Caught between a rock and a hard place, Pakistan cricket chief Shahryar Khan is a harried man.
At first he sought to gently remind India about their commitments, shooting off a letter to BCCI president Jagmohan Dalmiya, taking the moral high ground.
“Politics is vulnerable to highs and lows and the sport of cricket should be kept away from it," he wrote.
"Cricket is a tool to formulate peace between the countries."
That didn’t go down too well in Pakistan, with many infuriated that Khan was “begging” India to play Pakistan. The strongest criticism came from former Pakistani great Javed Miandad who lambasted the Pakistan Cricket Board for “running after the BCCI”.
Mindful of the criticism, Khan changed tone and was a little more defiant in his next press statement, doggedly pointing out that Pakistani cricket could survive, even without playing against India.
As it stands now, any chances of the series going ahead looks bleak.
There is no chance that the BJP government would even consider any kind of cricketing ties with Pakistan. For a party that has built its appeal on bashing Pakistan, any effort at rekindling cricketing ties would be seen as an act of cowardice by its supporters – a selling out of sorts to the “old enemy”.
For the BCCI, it works out very conveniently. As the richest cricket board in the world, the BCCI can pick and choose between its many suitors, knowing fully well that Pakistan needs the BCCI far more than India needs it.

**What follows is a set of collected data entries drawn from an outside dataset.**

(* ===== verification/WorkerProps.v ===== *)
(** What a worker and the coordinator achieve together.

    The theorems about src/apps/distributed/rf_worker.cpp against the handlers of
    rf_coordinator.cpp: the registration handshake, and the way of a replica from a
    WARM request to READY. *)

From S2P Require Import Prelude Identity Enums Model Transition Compatibility Authority Controller ControllerRun ControllerInv Scenario ControllerProps Codec Protocol Transport Placement Coordinator CoordinatorRun Worker.

(** ** The payloads of the worker *)

Lemma id_str_no_newline {k} (i : Id k) : no_char newline (id_str i).
Proof.
  unfold no_char. rewrite id_str_chars. intros Hin.
  assert (Hd : hex_digit newline ∈ hex_digit <$> (write_hex (hi i) ++ write_hex (lo i)))
    by by apply list_elem_of_fmap_2.
  rewrite fmap_app, !hex_digit_write_hex in Hd.
  apply elem_of_app in Hd as [Hd|Hd]; apply be_digits_range in Hd;
    change (hex_digit newline) with (-1) in Hd; lia.
Qed.

Lemma register_payload_lines nid :
  payload_lines (register_payload nid) =
  [("node_hex=" ++ id_str nid)%string; "backend=1"; "mem=0x800000000"; "device=cuda:0"; "ccmaj=c";
   "devmem=0x800000000"]%string.
Proof.
  unfold register_payload. rewrite <-string_app_assoc.
  change (line_break ++ ?x)%string with (String newline x).
  pose proof (id_str_no_newline nid) as Hid. generalize dependent (id_str nid). intros x Hid.
  rewrite payload_lines_app; [by vm_compute|].
  unfold no_char. rewrite list_ascii_app, not_elem_of_app. split; [|exact Hid].
  apply (bool_decide_unpack _). by vm_compute.
Qed.

Lemma build_register wid bid nid :
  wf_id nid →
  build_worker_reg (register_request wid bid nid) =
  Returns (mkWorkerRegistration wid bid nid
    (mkResourceInventory 0x800000000 0x800000000 1
      [mkDeviceCapability AcceleratorKind.CUDA "cuda:0" (mkComputeCapability 12 0) 0x800000000]
      [mkBackendCapability BackendKind.TRITON "triton-3" (mkComputeCapability 12 0) NumericMode.FP16])
    null 1).
Proof.
  intros Hn. unfold build_worker_reg, register_request. cbn [m_payload m_worker m_boot].
  unfold get_payload. rewrite register_payload_lines.
  generalize (from_string_id_str nid Hn). generalize (id_str nid). intros x Hx.
  change (first_match ("node_hex" ++ "=") _ EmptyString) with x. unfold parse_id at 1. rewrite Hx. by vm_compute.
Qed.

(** ** Messages that arrive *)

(** One well-typed message on a worker's connection. *)
Section delivery.
Context `{Rng G} (mono_at wall_at : nat → nat → Z) (wire : ConnId → Message → bool).
Implicit Types co : Coordinator G.

Lemma worker_frame k conn w m co :
  wf_Message m →
  conn_step (mono_at k) (wall_at k) wire conn (OfWorker w) (GotFrame (encode_message m)) co =
  (x ⟵ handle_worker (mono_at k) (wall_at k) wire m conn co; Returns (OfWorker w, x.1, x.2)).
Proof. intros Hm. unfold conn_step. by rewrite decode_encode. Qed.

(** The frames of [ms] arrive in order on one connection; the [k]-th event reads its own
    clocks. *)
Fixpoint deliver (k : nat) (conn : ConnId) (st : ConnState) (ms : list Message) co :
    Outcome (ConnState * Coordinator G * list Output) :=
  match ms with
  | [] => Returns (st, co, [])
  | m :: ms' =>
      x ⟵ conn_step (mono_at k) (wall_at k) wire conn st (GotFrame (encode_message m)) co;
      y ⟵ deliver (S k) conn x.1.1 ms' x.1.2;
      Returns (y.1.1, y.1.2, x.2 ++ y.2)
  end.

(** A replica the worker may report on. *)
Definition hosted_by (wid : WorkerId) (bid : WorkerBootId) co (r : ReplicaState) : Prop :=
  r_worker_id r = wid ∧ r_boot_id r = bid ∧ r_coordinator_epoch r = epoch_ (co_ctrl co).

Lemma hosted_matches wid bid co r : hosted_by wid bid co r → worker_boot_matches r wid bid = true.
Proof. intros (<- & <- & _). unfold worker_boot_matches. by rewrite !bool_decide_true. Qed.

Lemma handle_warm_done wid bid k conn m co r :
  m_kind m = MessageKind.WARM → replicas_ (co_ctrl co) !! m_replica m = Some r →
  hosted_by wid bid co r → r_lifecycle r = ReplicaLifecycle.STARTING →
  ∃ w, wr_warmup_execution_done w = true ∧
  handle_worker (mono_at k) (wall_at k) wire (warm_done wid bid m) conn co =
  Returns (with_ctrl (store_replica (m_replica m) (warm_progress w (mono_at k 0%nat) r) (co_ctrl co)) co, []).
Proof.
  intros Hk Hr Hh Hl.
  exists (mkWarmingRecord WarmthState.WARM 4 4 true true true true true true true true true 0 0 0 EmptyString).
  split; [done|]. unfold handle_worker. cbn [warm_done answer m_kind m_payload m_replica m_worker m_boot].
  change (warming_from "steps=4") with (Returns (mkWarmingRecord WarmthState.WARM 4 4
    true true true true true true true true true 0 0 0 EmptyString)).
  cbn [obind]. unfold warm_replica. rewrite Hr, (hosted_matches _ _ _ _ Hh), Hl. done.
Qed.

Lemma handle_health_report wid bid k conn m co r :
  replicas_ (co_ctrl co) !! m_replica m = Some r → hosted_by wid bid co r → terminated r = false →
  ∃ ev, he_state ev = HealthState.HEALTHY ∧
  handle_worker (mono_at k) (wall_at k) wire (health_report wid bid m) conn co =
  Returns (with_ctrl (store_replica (m_replica m) (observe_health ev (mono_at k 0%nat) r) (co_ctrl co)) co, []).
Proof.
  intros Hr Hh Ht. unfold handle_worker, find_replica.
  cbn [health_report answer m_kind m_payload m_replica m_worker m_boot]. rewrite Hr.
  change (hexi (get_payload _ "state" "2")) with (Returns 2). cbn [obind].
  change (from_int 2) with (Some HealthState.HEALTHY). cbn iota beta zeta.
  set (ev := health_from _ _ _ _). exists ev. split; [done|].
  unfold report_health. rewrite Hr, (hosted_matches _ _ _ _ Hh), Ht.
  destruct Hh as (_ & _ & He). rewrite !bool_decide_false by (rewrite ?He; auto). done.
Qed.
Lemma exec_call_effect conn ok kn e c co x co' outs :
  controller_inv (co_ctrl co) → wf_env e → call_ok conn ok kn c → knows co kn →
  owns co conn (kn_own kn) → exec_call e c co = (x, co', outs) → call_effect conn ok kn c co x co'.
Proof.
  intros Hinv [Hmono Hwall] Hok Hkn Hown E.
  assert (Hquiet : ∀ y, co' = co → kn_own (learn kn c y) = kn_own kn → answer_ok c y →
    knows co (learn kn c y) → call_effect conn ok kn c co y co').
  { intros y -> Ho Ha Hk. split; [by left|done|done|done|by rewrite Ho|done|by right]. }
  destruct c; cbn [exec_call] in E;
    try (injection E as <- <- _; apply Hquiet; [done|done|done|done]).
  - destruct (exec a (co_ctrl co)) as [r c] eqn:Ex. injection E as <- <- _. destruct Hok as [Ha Hoka].
    assert (Hc : c = after a (co_ctrl co)) by (unfold after; by rewrite Ex).
    split; [right; by exists a|done|done| |done|done|by right]. destruct Hkn as [Hr Hs]. cbn. subst c. split.
    + intros rid Hrid. by apply after_keeps_replicas, Hr.
    + intros sid Hsid. by apply after_keeps_sets, Hs.
  - injection E as <- <- _. apply Hquiet; [done|by cbn; case_match|done|by apply knows_find_replica].
  - injection E as <- <- _. apply Hquiet; [done|done| |done]. cbn in *. unfold find_replica.
    destruct (proj1 Hkn _ Hok) as [r Hr]. exists r. split; [done|]. exact (ri_wf _ _ (ci_replica _ Hinv _ _ Hr)).
  - injection E as <- <- _. apply Hquiet; [done|by cbn; case_match|done|by apply knows_find_set].
  - injection E as <- <- _. apply Hquiet; [done|done| |done]. cbn in *. unfold find_set.
    destruct (proj2 Hkn _ Hok) as [r Hr]. exists r. split; [done|]. by apply (ci_set _ Hinv) in Hr as (_ & ? & _).
  - injection E as <- <- _. apply Hquiet; [done|done| |done]. cbn. unfold current_boot_for.
    destruct (replicas_ _ !! rid) as [r|]; [by apply worker_boot_wf|by vm_compute].
  - pose proof (rng_next_range (co_rng co)) as Hz. destruct (rng_next (co_rng co)) as [z g].
    injection E as <- <- _. split; [by left|done|exact Hz|done|done|done|by right].
  - destruct (send_to_worker _ _ _ _) as [b os]. injection E as <- <- _. by apply Hquiet.
  - injection E as <- <- _. destruct Hok as (-> & Ho & _). split; [by left|done|done|done|..].
    + intros v Hv. cbn in Hv. apply lookup_insert_Some in Hv as [[-> _]|[_ Hv]]; [done|].
      apply Hown in Hv. congruence.
    + intros i own. apply owns_put.
    + intros v i Hv. cbn in Hv. apply lookup_insert_Some in Hv as [[_ <-]|[_ Hv]]; [by left|by right].
  - injection E as <- <- _. cbn in Hok. split; [by left|done|done|done|..].
    + intros v Hv. cbn in Hv. apply lookup_delete_Some in Hv as [Hne Hv]. apply Hown in Hv. congruence.
    + intros i own _. apply owns_drop.
    + intros v i Hv. cbn in Hv. apply lookup_delete_Some in Hv as [_ Hv]. by right.
  - injection E as <- <- _. split; [by left|done|done|done|done|done|by right].
Qed.

Lemma learn_serves conn st ev kn c x :
  call_ok conn (may st ev) kn c → serves st kn → serves st (learn kn c x).
Proof.
  intros Hok Hs w. destruct c; try (exact (Hs w)); cbn.
  - destruct x; exact (Hs w).
  - destruct x; exact (Hs w).
  - intros _. destruct Hok as (_ & _ & wr & _ & Ha & _). right. by destruct st.
  - done.
Qed.

Lemma knows_nothing co st : knows co (known_at_start st).
Proof. split; intros x Hx; cbn in Hx; set_solver. Qed.

Lemma call_keeps_thread conn ok kn c co (x : answer_type c) co' i t :
  call_effect conn ok kn c co x co' → i ≠ conn → thread_ok co i t → thread_ok co' i t.
Proof.
  intros [Hc _ _ _ _ Hothers _] Hi. destruct t as [st|st ev p]; cbn.
  - intros [Hst Ho]. split; [done|by apply Hothers].
  - intros (Hst & Hev & kn' & Hsafe & Hkn & Ho & Hserves). split_and!; [done..|]. exists kn'.
    split_and!; [done| |by apply Hothers|done]. destruct Hkn as [Hr Hs].
    destruct Hc as [Hc|(a & _ & Ha & _ & Hc)]; unfold knows; rewrite Hc; split; try done.
    + intros rid Hrid. by apply after_keeps_replicas, Hr.
    + intros sid Hsid. by apply after_keeps_sets, Hs.
Qed.

Lemma pool_inv_start gen rng g : pool_inv gen rng (pool_start gen rng g).
Proof. split; [apply rtc_refl|done|by intros|by intros]. Qed.

(** The thread that moves, and every other one. *)
Lemma set_thread_inv gen rng n conn t :
  pool_inv gen rng n → thread_ok (pool_co n) conn t → pool_inv gen rng (set_thread conn t n).
Proof.
  intros [Hc He Ht Hents] Hok. split; cbn; [done|done|..].
  - intros i s. rewrite lookup_insert_Some. intros [[<- <-]|[_ Hi]]; [done|by apply Ht].
  - intros w i Hi. rewrite lookup_insert_is_Some. destruct (decide (conn = i)); [by left|right].
    split; [done|]. by eapply Hents.
Qed.

Lemma pool_inv_epoch gen rng n : pool_inv gen rng n → wf_id (co_epoch (pool_co n)).
Proof. intros [_ -> _ _]. apply random_id_wf. Qed.

Lemma call_pool_inv gen rng n conn st ev e c k kn :
  pool_inv gen rng n → pool_threads n !! conn = Some (Busy st ev (Then c k)) →
  call_effect conn (may st ev) kn c (pool_co n) (exec_call e c (pool_co n)).1.1
    (exec_call e c (pool_co n)).1.2 →
  wf_conn st → wf_event ev → safe conn (may st ev) returned kn (Then c k) → serves st kn →
  pool_inv gen rng (call_pool conn st ev e c k n).
Proof.
  intros Hinv Hconn Heff Hst Hev [Hok Hsafe] Hserves. pose proof Hinv as [Hc He Ht Hents].
  pose proof Heff as [Hctrl Hep Hans Hkn Hown _ Hentries]. split; cbn [call_pool pool_co pool_threads].
  - destruct Hctrl as [->|(a & _ & Ha & _ & ->)]; [done|]. eapply rtc_r; [exact Hc|by exists a].
  - by rewrite Hep.
  - intros i t. rewrite lookup_insert_Some. intros [[<- <-]|[Hi Hit]].
    + split_and!; [done..|]. eexists. split_and!; [by apply Hsafe|exact Hkn|exact Hown|by eapply learn_serves].
    + eapply call_keeps_thread; [exact Heff|done|by apply Ht].
  - intros w i Hi. rewrite lookup_insert_is_Some. destruct (decide (conn = i)) as [|Hne]; [by left|right].
    split; [done|]. destruct (Hentries w i Hi) as [->|Hw]; [done|by eapply Hents].
Qed.

(** The call at the head of a busy thread's program, and what it does. *)
Lemma pool_call_effect gen rng n conn st ev e c k :
  pool_inv gen rng n → pool_threads n !! conn = Some (Busy st ev (Then c k)) → wf_env e →
  wf_conn st ∧ wf_event ev ∧ ∃ kn, safe conn (may st ev) returned kn (Then c k) ∧
    knows (pool_co n) kn ∧ serves st kn ∧
    call_effect conn (may st ev) kn c (pool_co n) (exec_call e c (pool_co n)).1.1
      (exec_call e c (pool_co n)).1.2.
Proof.
  intros [Hc _ Ht _] Hconn He. destruct (Ht _ _ Hconn) as (Hst & Hev & kn & Hsafe & Hkn & Ho & Hserves).
  split_and!; [done..|]. exists kn. split_and!; [done..|].
  destruct (exec_call e c (pool_co n)) as [[x co'] outs] eqn:E.
  eapply exec_call_effect; [by eapply reachable_inv|done|apply Hsafe|done|done|exact E].
Qed.

Lemma pool_step_inv gen rng n n' : pool_step n n' → pool_inv gen rng n → pool_inv gen rng n'.
Proof.
  intros Hstep Hinv. destruct Hstep as [n conn Hnew|n conn st ev Hconn Hev|n conn st ev e c k Hconn He|n conn st ev st' Hconn].
  - apply set_thread_inv; [done|]. split; [done|]. intros w Hw.
    apply (pi_entries _ _ _ Hinv) in Hw as [t Ht]. congruence.
  - apply set_thread_inv; [done|]. destruct (pi_threads _ _ _ Hinv _ _ Hconn) as [Hst Ho].
    split_and!; [done..|]. exists (known_at_start st). split_and!; [|apply knows_nothing|done|].
    + apply safe_thread; [by eapply pool_inv_epoch|done|done].
    + intros w Hw. left. destruct st; cbn in Hw; congruence.
  - destruct (pool_call_effect gen rng n conn st ev e c k) as (Hst & Hev & kn & Hsafe & _ & Hs & Heff); [done..|].
    by eapply call_pool_inv.
  - apply set_thread_inv; [done|]. destruct (pi_threads _ _ _ Hinv _ _ Hconn) as (_ & _ & kn & [Hst' Hret] & _ & Ho & _).
    split; [done|]. destruct Hret as [Hn|Hs]; [|by rewrite <-Hs]. intros w Hw. apply Ho in Hw. congruence.
Qed.

Lemma pool_reachable_inv gen rng g n : pool_reachable gen rng g n → pool_inv gen rng n.
Proof.
  apply (rtc_ind_r (pool_inv gen rng)); [apply pool_inv_start|].
  intros n1 n2 _ Hstep. by apply pool_step_inv.
Qed.
End invariant.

The Pakistan Cricket Board will probably be able to get out of this by arranging a series with another nation while the BCCI will have no problem filling up the gap in the international cricketing calendar.
Ultimately, it will be cricket that loses out. The way it stands, an entire generation of fans on both sides of the border will never get a chance to experience the magic of an India-Pakistan cricket series.